■ **TASK**
The listing below needs to be copied in full, exactly.

■ **RECORDS FOR THIS TASK**
● ● ●

(** With a zero count the destructor is the record of its calls around
    the base's [destroy()] and destructor. *)
Lemma dtor_zero (NDEBUG : bool) st :
  getDestructorGuardCount (world st) = 0 ->
  TUndelayedDestruction_dtor NDEBUG st =
  match TDD_destroy (destroyNow NDEBUG) (world st) with
  | Returns _ w1 =>
      lift TDD_dtor
        (mk_machine w1
           (calls st ++ [Call_getDestructorGuardCount; Call_destroy;
                         Call_TDD_destroy; Call_TDD_dtor]))
  | Throws e w1 =>
      if TDD_dtor_noexcept then
        Terminates Std_terminate
          (mk_machine w1
             (calls st ++ [Call_getDestructorGuardCount; Call_destroy;
                           Call_TDD_destroy]))
      else
        unwind e (lift TDD_dtor)
          (mk_machine w1
             (calls st ++ [Call_getDestructorGuardCount; Call_destroy;
                           Call_TDD_destroy; Call_TDD_dtor]))
  | Terminates f w1 =>
      Terminates f
        (mk_machine w1
           (calls st ++ [Call_getDestructorGuardCount; Call_destroy;
                         Call_TDD_destroy]))
  end.
Proof.
  intros Hg. unfold TUndelayedDestruction_dtor, destructor.
  rewrite (dtor_body_zero NDEBUG st Hg). unfold lift at 1. simpl.
  destruct (TDD_destroy (destroyNow NDEBUG) (world st)) as [a w1 | e w1 | f w1].
  - unfold bind, record_call. simpl. rewrite <- app_assoc. reflexivity.
  - destruct TDD_dtor_noexcept; [reflexivity |].
    unfold unwind, bind, record_call. simpl. rewrite <- app_assoc.
    reflexivity.
  - reflexivity.
Qed.

(** The base destructor leaves the record of calls alone. *)
Lemma calls_of_lift_TDD_dtor (w1 : World) (cs : list call) :
  calls (final_state (lift (Exn := Exn) TDD_dtor (mk_machine w1 cs))) = cs.
Proof. unfold lift. simpl. destruct (TDD_dtor w1); reflexivity. Qed.

(** The calls made by the destructor entered with a zero count. *)
Lemma calls_of_dtor_zero (NDEBUG : bool) w :
  getDestructorGuardCount w = 0 ->
  calls_of (TUndelayedDestruction_dtor NDEBUG) w =
  [Call_getDestructorGuardCount; Call_destroy; Call_TDD_destroy] ++
  (if returned (TDD_destroy (destroyNow NDEBUG) w)
      || (thrown (TDD_destroy (destroyNow NDEBUG) w)
          && negb TDD_dtor_noexcept)
   then [Call_TDD_dtor]
   else []).
Proof.
  intros Hg. unfold calls_of.
  rewrite (dtor_zero NDEBUG (mk_machine w [])) by exact Hg. simpl.
  destruct (TDD_destroy (destroyNow NDEBUG) w) as [a w1 | e w1 | f w1];
    simpl.
  - apply calls_of_lift_TDD_dtor.
  - destruct TDD_dtor_noexcept; simpl; [reflexivity |].
    unfold unwind, lift. simpl. destruct (TDD_dtor w1); reflexivity.
  - reflexivity.
Qed.

Lemma calls_of_dtor_nonzero (NDEBUG : bool) w :
  getDestructorGuardCount w <> 0 ->
  calls_of (TUndelayedDestruction_dtor NDEBUG) w =
  [Call_getDestructorGuardCount; Call_abort].
Proof.
  intros Hg. unfold calls_of.
  rewrite (dtor_nonzero NDEBUG (mk_machine w [])) by exact Hg.
  reflexivity.
Qed.

(** ** The destructor *)

(** C1. Whenever the destructor guard count is positive when
    [~TUndelayedDestruction()] runs, the process is terminated by
    [abort()].  The program state at that point is the one the destructor
    was entered with, and the only calls made are the read of the count and
    [abort()] itself: [destroy()], [TDD::destroy()] and the base destructor
    have not run. *)
Theorem dtor_aborts_with_outstanding_guards (NDEBUG : bool) st :
  0 < getDestructorGuardCount (world st) ->
  TUndelayedDestruction_dtor NDEBUG st =
  Terminates Sig_abort
    (mk_machine (world st)
       (calls st ++ [Call_getDestructorGuardCount; Call_abort]))
  /\ calls_of (TUndelayedDestruction_dtor NDEBUG) (world st) =
     [Call_getDestructorGuardCount; Call_abort].
Proof.
  intros Hg.
  assert (Hne : getDestructorGuardCount (world st) <> 0) by lia.
  split.
  - apply dtor_nonzero; exact Hne.
  - apply calls_of_dtor_nonzero; exact Hne.
Qed.

(** C2. When the guard count is zero and the base's [destroy()] and
    destructor return, [~TUndelayedDestruction()] returns, and it has
    called [TDD::destroy()] exactly once, from the adapter's own
    [destroy()], which the destructor called. *)
Theorem dtor_zero_guard_tears_down_once (NDEBUG : bool) st w1 w2 :
  getDestructorGuardCount (world st) = 0 ->
  TDD_destroy (destroyNow NDEBUG) (world st) = Returns tt w1 ->
  TDD_dtor w1 = Returns tt w2 ->
  TUndelayedDestruction_dtor NDEBUG st =
  Returns tt
    (mk_machine w2
       (calls st ++ [Call_getDestructorGuardCount; Call_destroy;
                     Call_TDD_destroy; Call_TDD_dtor]))
  /\ count_occ call_eq_dec
       (calls_of (TUndelayedDestruction_dtor NDEBUG) (world st))
       Call_TDD_destroy = 1%nat.
Proof.
  intros Hg Hdestroy Hdtor. split.
  - rewrite (dtor_zero NDEBUG st Hg), Hdestroy.
    unfold lift. simpl. rewrite Hdtor. reflexivity.
  - rewrite (calls_of_dtor_zero NDEBUG (world st) Hg), Hdestroy.
    reflexivity.
Qed.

● ● ●

■ **RESPONSE BELOW**
(** With a zero count the destructor is the record of its calls around
    the base's [destroy()] and destructor. *)
Lemma dtor_zero (NDEBUG : bool) st :
  getDestructorGuardCount (world st) = 0 ->
  TUndelayedDestruction_dtor NDEBUG st =
  match TDD_destroy (destroyNow NDEBUG) (world st) with
  | Returns _ w1 =>
      lift TDD_dtor
        (mk_machine w1
           (calls st ++ [Call_getDestructorGuardCount; Call_destroy;
                         Call_TDD_destroy; Call_TDD_dtor]))
  | Throws e w1 =>
      if TDD_dtor_noexcept then
        Terminates Std_terminate
          (mk_machine w1
             (calls st ++ [Call_getDestructorGuardCount; Call_destroy;
                           Call_TDD_destroy]))
      else
        unwind e (lift TDD_dtor)
          (mk_machine w1
             (calls st ++ [Call_getDestructorGuardCount; Call_destroy;
                           Call_TDD_destroy; Call_TDD_dtor]))
  | Terminates f w1 =>
      Terminates f
        (mk_machine w1
           (calls st ++ [Call_getDestructorGuardCount; Call_destroy;
                         Call_TDD_destroy]))
  end.
Proof.
  intros Hg. unfold TUndelayedDestruction_dtor, destructor.
  rewrite (dtor_body_zero NDEBUG st Hg). unfold lift at 1. simpl.
  destruct (TDD_destroy (destroyNow NDEBUG) (world st)) as [a w1 | e w1 | f w1].
  - unfold bind, record_call. simpl. rewrite <- app_assoc. reflexivity.
  - destruct TDD_dtor_noexcept; [reflexivity |].
    unfold unwind, bind, record_call. simpl. rewrite <- app_assoc.
    reflexivity.
  - reflexivity.
Qed.

(** The base destructor leaves the record of calls alone. *)
Lemma calls_of_lift_TDD_dtor (w1 : World) (cs : list call) :
  calls (final_state (lift (Exn := Exn) TDD_dtor (mk_machine w1 cs))) = cs.
Proof. unfold lift. simpl. destruct (TDD_dtor w1); reflexivity. Qed.

(** The calls made by the destructor entered with a zero count. *)
Lemma calls_of_dtor_zero (NDEBUG : bool) w :
  getDestructorGuardCount w = 0 ->
  calls_of (TUndelayedDestruction_dtor NDEBUG) w =
  [Call_getDestructorGuardCount; Call_destroy; Call_TDD_destroy] ++
  (if returned (TDD_destroy (destroyNow NDEBUG) w)
      || (thrown (TDD_destroy (destroyNow NDEBUG) w)
          && negb TDD_dtor_noexcept)
   then [Call_TDD_dtor]
   else []).
Proof.
  intros Hg. unfold calls_of.
  rewrite (dtor_zero NDEBUG (mk_machine w [])) by exact Hg. simpl.
  destruct (TDD_destroy (destroyNow NDEBUG) w) as [a w1 | e w1 | f w1];
    simpl.
  - apply calls_of_lift_TDD_dtor.
  - destruct TDD_dtor_noexcept; simpl; [reflexivity |].
    unfold unwind, lift. simpl. destruct (TDD_dtor w1); reflexivity.
  - reflexivity.
Qed.

Lemma calls_of_dtor_nonzero (NDEBUG : bool) w :
  getDestructorGuardCount w <> 0 ->
  calls_of (TUndelayedDestruction_dtor NDEBUG) w =
  [Call_getDestructorGuardCount; Call_abort].
Proof.
  intros Hg. unfold calls_of.
  rewrite (dtor_nonzero NDEBUG (mk_machine w [])) by exact Hg.
  reflexivity.
Qed.

(** ** The destructor *)

(** C1. Whenever the destructor guard count is positive when
    [~TUndelayedDestruction()] runs, the process is terminated by
    [abort()].  The program state at that point is the one the destructor
    was entered with, and the only calls made are the read of the count and
    [abort()] itself: [destroy()], [TDD::destroy()] and the base destructor
    have not run. *)
Theorem dtor_aborts_with_outstanding_guards (NDEBUG : bool) st :
  0 < getDestructorGuardCount (world st) ->
  TUndelayedDestruction_dtor NDEBUG st =
  Terminates Sig_abort
    (mk_machine (world st)
       (calls st ++ [Call_getDestructorGuardCount; Call_abort]))
  /\ calls_of (TUndelayedDestruction_dtor NDEBUG) (world st) =
     [Call_getDestructorGuardCount; Call_abort].
Proof.
  intros Hg.
  assert (Hne : getDestructorGuardCount (world st) <> 0) by lia.
  split.
  - apply dtor_nonzero; exact Hne.
  - apply calls_of_dtor_nonzero; exact Hne.
Qed.

(** C2. When the guard count is zero and the base's [destroy()] and
    destructor return, [~TUndelayedDestruction()] returns, and it has
    called [TDD::destroy()] exactly once, from the adapter's own
    [destroy()], which the destructor called. *)
Theorem dtor_zero_guard_tears_down_once (NDEBUG : bool) st w1 w2 :
  getDestructorGuardCount (world st) = 0 ->
  TDD_destroy (destroyNow NDEBUG) (world st) = Returns tt w1 ->
  TDD_dtor w1 = Returns tt w2 ->
  TUndelayedDestruction_dtor NDEBUG st =
  Returns tt
    (mk_machine w2
       (calls st ++ [Call_getDestructorGuardCount; Call_destroy;
                     Call_TDD_destroy; Call_TDD_dtor]))
  /\ count_occ call_eq_dec
       (calls_of (TUndelayedDestruction_dtor NDEBUG) (world st))
       Call_TDD_destroy = 1%nat.
Proof.
  intros Hg Hdestroy Hdtor. split.
  - rewrite (dtor_zero NDEBUG st Hg), Hdestroy.
    unfold lift. simpl. rewrite Hdtor. reflexivity.
  - rewrite (calls_of_dtor_zero NDEBUG (world st) Hg), Hdestroy.
    reflexivity.
Qed.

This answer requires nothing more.